Nazisti espulsi da Usa: pensioni pagate per milioni purché se ne andassero

di Redazione Blitz
Pubblicato il 20 Ottobre 2014 16:11 | Ultimo aggiornamento: 20 Ottobre 2014 16:37
Nazisti espulsi da Usa: pensioni pagate dalla Previdenza purché se ne andassero

Nazisti espulsi da Usa: pensioni pagate dalla Previdenza purché se ne andassero

NEW YORK – Decine di nazisti espulsi dagli Stati Uniti hanno continuato a ricevere la pensione a spese dei contribuenti americani, per diversi milioni di dollari E con la benedizione del Dipartimento di Giustizia americano, che ha usato questi soldi per incentivare i nazisti ad andarsene dagli Usa. E’ quanto rivela un’inchiesta dall’agenzia Ap (Associated Press), durata due anni.

In base a quanto risulta ai cronisti dell’Ap, tra le decine di persone che hanno ricevuto i benefici della Social Security americana ci sono ufficiali e militari sospettati di essersi macchiati di crimini di guerra e membri delle SS che dirigevano o facevano la guardia nei campi di sterminio europei dove morirono milioni di ebrei, e non  solo.

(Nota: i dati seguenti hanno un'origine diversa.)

(* ===== verification/ClientSafety.v ===== *)
(** What the client's durable state promises: whatever calls are refused, cut short or
    die, a captured bundle stays on disk until a verified receipt that answers it is
    retained, and nothing recorded is taken back. *)

From stdpp Require Import gmap.
From S2P Require Import Prelude Text Json Sha256 Vocabulary Derivation ObjectKey Records Inventory Pressure Authority ControlRecord ControlRecordFacts Receipt ClientState Spool Upload Acknowledgement.

Open Scope Z_scope.

(** * Triples *)

Definition assertion : Type := Db -> Directory -> Prop.

Definition holds (P : assertion) (w : World) : Prop := P (db w) (dir w).

(** From [P], an [Ok] leaves [Q] and everything else, the process's death included, [J]. *)
Definition hoare {E A} (P : assertion) (m : act E A) (Q : A -> assertion) (J : assertion) : Prop :=
  forall w, holds P w -> match m w with (Some (Ok a), w') => holds (Q a) w' | (_, w') => holds J w' end.

Section Rules.
Context {E : Type}.

Lemma hoare_ret {A} (a : A) (P : assertion) (Q : A -> assertion) (J : assertion) : (forall d r, P d r -> Q a d r) -> hoare (E := E) P (ret a) Q J.
Proof. intros HQ w Hw. by apply HQ. Qed.

Lemma hoare_fail {A} (e : E) (P : assertion) (Q : A -> assertion) (J : assertion) : (forall d r, P d r -> J d r) -> hoare P (fail e) Q J.
Proof. intros HJ w Hw. by apply HJ. Qed.

Lemma hoare_lift {A} (x : result E A) (P : assertion) (Q : A -> assertion) (J : assertion) :
  (forall a, x = Ok a -> forall d r, P d r -> Q a d r) -> (forall d r, P d r -> J d r) -> hoare P (lift x) Q J.
Proof. intros HQ HJ w Hw. destruct x as [a|e|] eqn:Ex; cbn; [by apply (HQ a)|by apply HJ..]. Qed.

Lemma hoare_bind {A B} (m : act E A) (k : A -> act E B) (P : assertion) R Q (J : assertion) :
  hoare P m R J -> (forall a, hoare (R a) (k a) Q J) -> hoare P (abind m k) Q J.
Proof.
  intros Hm Hk w Hw. unfold abind. specialize (Hm w Hw). destruct (m w) as [[[a|e|]|] w'] eqn:Em; [|done..].
  by apply Hk.
Qed.

Lemma hoare_pre {A} (m : act E A) (P P' : assertion) (Q : A -> assertion) (J : assertion) : (forall d r, P d r -> P' d r) -> hoare P' m Q J -> hoare P m Q J.
Proof. intros HP Hm w Hw. apply Hm. by apply HP. Qed.

Lemma hoare_post {A} (m : act E A) (P : assertion) (Q Q' : A -> assertion) (J : assertion) :
  (forall a d r, Q' a d r -> Q a d r) -> hoare P m Q' J -> hoare P m Q J.
Proof.
  intros HQ Hm w Hw. specialize (Hm w Hw). destruct (m w) as [[[a|e|]|] w']; [by apply HQ|done..].
Qed.

Lemma hoare_fails {A} (m : act E A) (P : assertion) (Q : A -> assertion) (J J' : assertion) :
  (forall d r, J' d r -> J d r) -> hoare P m Q J' -> hoare P m Q J.
Proof.
  intros HJ Hm w Hw. specialize (Hm w Hw). destruct (m w) as [[[a|e|]|] w']; [done|by apply HJ..].
Qed.

(** A fact that does not depend on the state. *)
Lemma hoare_pure {A} (m : act E A) (X : Prop) (P : assertion) (Q : A -> assertion) (J : assertion) :
  (X -> hoare P m Q J) -> hoare (fun d r => X /\ P d r) m Q J.
Proof. intros Hm w [HX Hw]. by apply (Hm HX). Qed.

Lemma hoare_effect_cut {A} (refused : bool -> E) partly (does : World -> result E A * World) (P : assertion) (Q : A -> assertion) (J : assertion) :
  (forall d r, P d r -> J d r) ->
  (forall n w, holds P w -> holds J (partly n w)) ->
  (forall w, holds P w -> match does w with (Ok a, w') => holds (Q a) w' /\ holds J w' | (_, w') => holds J w' end) ->
  hoare P (effect_cut refused partly does) Q J.
Proof.
  intros HJ Hpart Hd w Hw. unfold effect_cut. destruct (answers w) as [|x rest] eqn:Ea.
  { specialize (Hd w Hw). by destruct (does w) as [[a|e|] w']; [destruct Hd|..]. }
  assert (Hw' : holds P (with_answers w rest)) by exact Hw.
  pose proof (Hd _ Hw') as Hd'. destruct x as [|busy|n [|]| |]; cbn.
  - by destruct (does _) as [[a|e|] w']; [destruct Hd'|..].
  - by apply HJ.
  - by apply Hpart.
  - by apply Hpart.
  - by apply HJ.
  - by destruct (does _) as [[a|e|] w']; [destruct Hd'|..].
Qed.

Lemma hoare_effect {A} (refused : bool -> E) (does : World -> result E A * World) (P : assertion) (Q : A -> assertion) (J : assertion) :
  (forall d r, P d r -> J d r) ->
  (forall w, holds P w -> match does w with (Ok a, w') => holds (Q a) w' /\ holds J w' | (_, w') => holds J w' end) ->
  hoare P (effect refused does) Q J.
Proof. intros HJ Hd. apply hoare_effect_cut; [done| |done]. intros n w Hw. by apply HJ. Qed.

Lemma hoare_query {A} (refused : bool -> E) (f : Db -> A) (P : assertion) (Q : A -> assertion) (J : assertion) :
  (forall d r, P d r -> J d r) -> (forall d r, P d r -> Q (f d) d r) -> hoare P (query refused f) Q J.
Proof. intros HJ HQ. apply hoare_effect; [done|]. intros w Hw. split; [by apply HQ|by apply HJ]. Qed.

Lemma hoare_execute {A} (refused : bool -> E) violated (f : Db -> option (Db * A)) (P : assertion) (Q : A -> assertion) (J : assertion) :
  (forall d r, P d r -> J d r) -> (forall d r d' a, P d r -> f d = Some (d', a) -> Q a d' r /\ J d' r) ->
  hoare P (execute refused violated f) Q J.
Proof.
  intros HJ HQ. apply hoare_effect; [done|]. intros w Hw. destruct (f (db w)) as [[d' a]|] eqn:Ef; [|by apply HJ].
  by apply (HQ (db w) (dir w) d' a).
Qed.

(** The body works on a copy: only its result, committed, is seen. *)
Lemma hoare_transaction {A} commits (refused : bool -> E) (body : act E A) (P : assertion) (Q : A -> assertion) (J : assertion) :
  (forall d r, P d r -> J d r) -> (forall a d r, commits a = false -> P d r -> Q a d r) ->
  (forall d0, hoare (fun d r => d = d0 /\ P d r) body (fun a d r => P d0 r /\ Q a d r /\ J d r) (fun _ r => P d0 r)) ->
  hoare P (transaction_when commits refused body) Q J.
Proof.
  intros HJ Hn Hb. unfold transaction_when. apply hoare_bind with (R := fun _ => P).
  { apply hoare_effect; [done|]. intros w Hw. split; [done|by apply HJ]. }
  intros [] w Hw. specialize (Hb (db w) w (conj eq_refl Hw)).
  destruct (body w) as [[[a|e|]|] w'] eqn:Eb; [|by apply HJ..].
  destruct Hb as (HP & HQ & HJ'). destruct (commits a) eqn:Ea; [|by apply Hn].
  apply (hoare_effect refused (fun v => (Ok a, with_db v (db w'))) (fun d r => d = db w /\ r = dir w') Q J); [|..|done].
  - intros d r [-> ->]. by apply HJ.
  - intros v [Hv1 Hv2]. unfold holds in *. cbn. rewrite Hv2. done.
Qed.

Lemma hoare_clock refused malformed (P J : assertion) : (forall d r, P d r -> J d r) -> hoare P (@clock E refused malformed) (fun _ => P) J.
Proof.
  intros HJ. unfold clock. apply hoare_bind with (R := fun _ => P).
  - apply hoare_effect; [done|]. intros w Hw. destruct (clocks w); [by apply HJ|split; [exact Hw|by apply HJ]].
  - intros text. destruct (Timestamp_parse text); [|by apply hoare_fail..].
    destruct (calendar_valid a); [by apply hoare_ret|by apply hoare_fail].
Qed.
End Rules.

(** * The invariant *)

(** A retained receipt answers the frozen request: it verified under the pinned root, and
    names its tenant, request, occurrence, blob and attestation. *)
Definition answers_request `{SignatureScheme} (root : PinnedAuthorityRoot) (fr : Frozen.FrozenRow) (rc : Evidence.ReceiptRow) : Prop :=
  Evidence.request_id rc = Frozen.request_id fr /\ Evidence.signature_verified rc = 1 /\
  exists v fetch x fields,
    Evidence.receipt_bytes rc = Some (canonical_bytes v) /\
    Evidence.receipt_digest rc = encode_hex (digest (canonical_bytes v)) /\
    Receipt_verify root fetch v = Ok x /\
    ReceiptFields_parse (canonical_bytes v) = Ok fields /\
    rf_tenant_id fields = ver_tenant x /\
    rf_request_id fields = Frozen.request_id fr /\
    TenantId_parse (Frozen.tenant_id fr) = Ok (rf_tenant_id fields) /\
    digest_parse (Frozen.occurrence_id fr) = Ok (rf_occurrence_id fields) /\
    digest_parse (Frozen.canonical_digest fr) = Ok (rf_blob_digest fields) /\
    (exists uploader, ClientId_parse (Frozen.uploader_client_id fr) = Ok uploader /\
       rf_attestation_id fields = attestation_id (rf_occurrence_id fields) uploader (rf_request_id fields)).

La pensione sarebbe stata pagata anche a soldati tedeschi che parteciparono allo sterminio del ghetto di Varsavia dove furono uccisi 13mila ebrei, e a un collaboratore dei nazisti che rese possibile l’arresto e l’esecuzione di migliaia di ebrei in Polonia.

Dall’inchiesta risulta che solo fino al marzo del 1998 a 28 ex criminali nazisti sono andati 1,5 milioni di dollari del fondo di previdenza americano.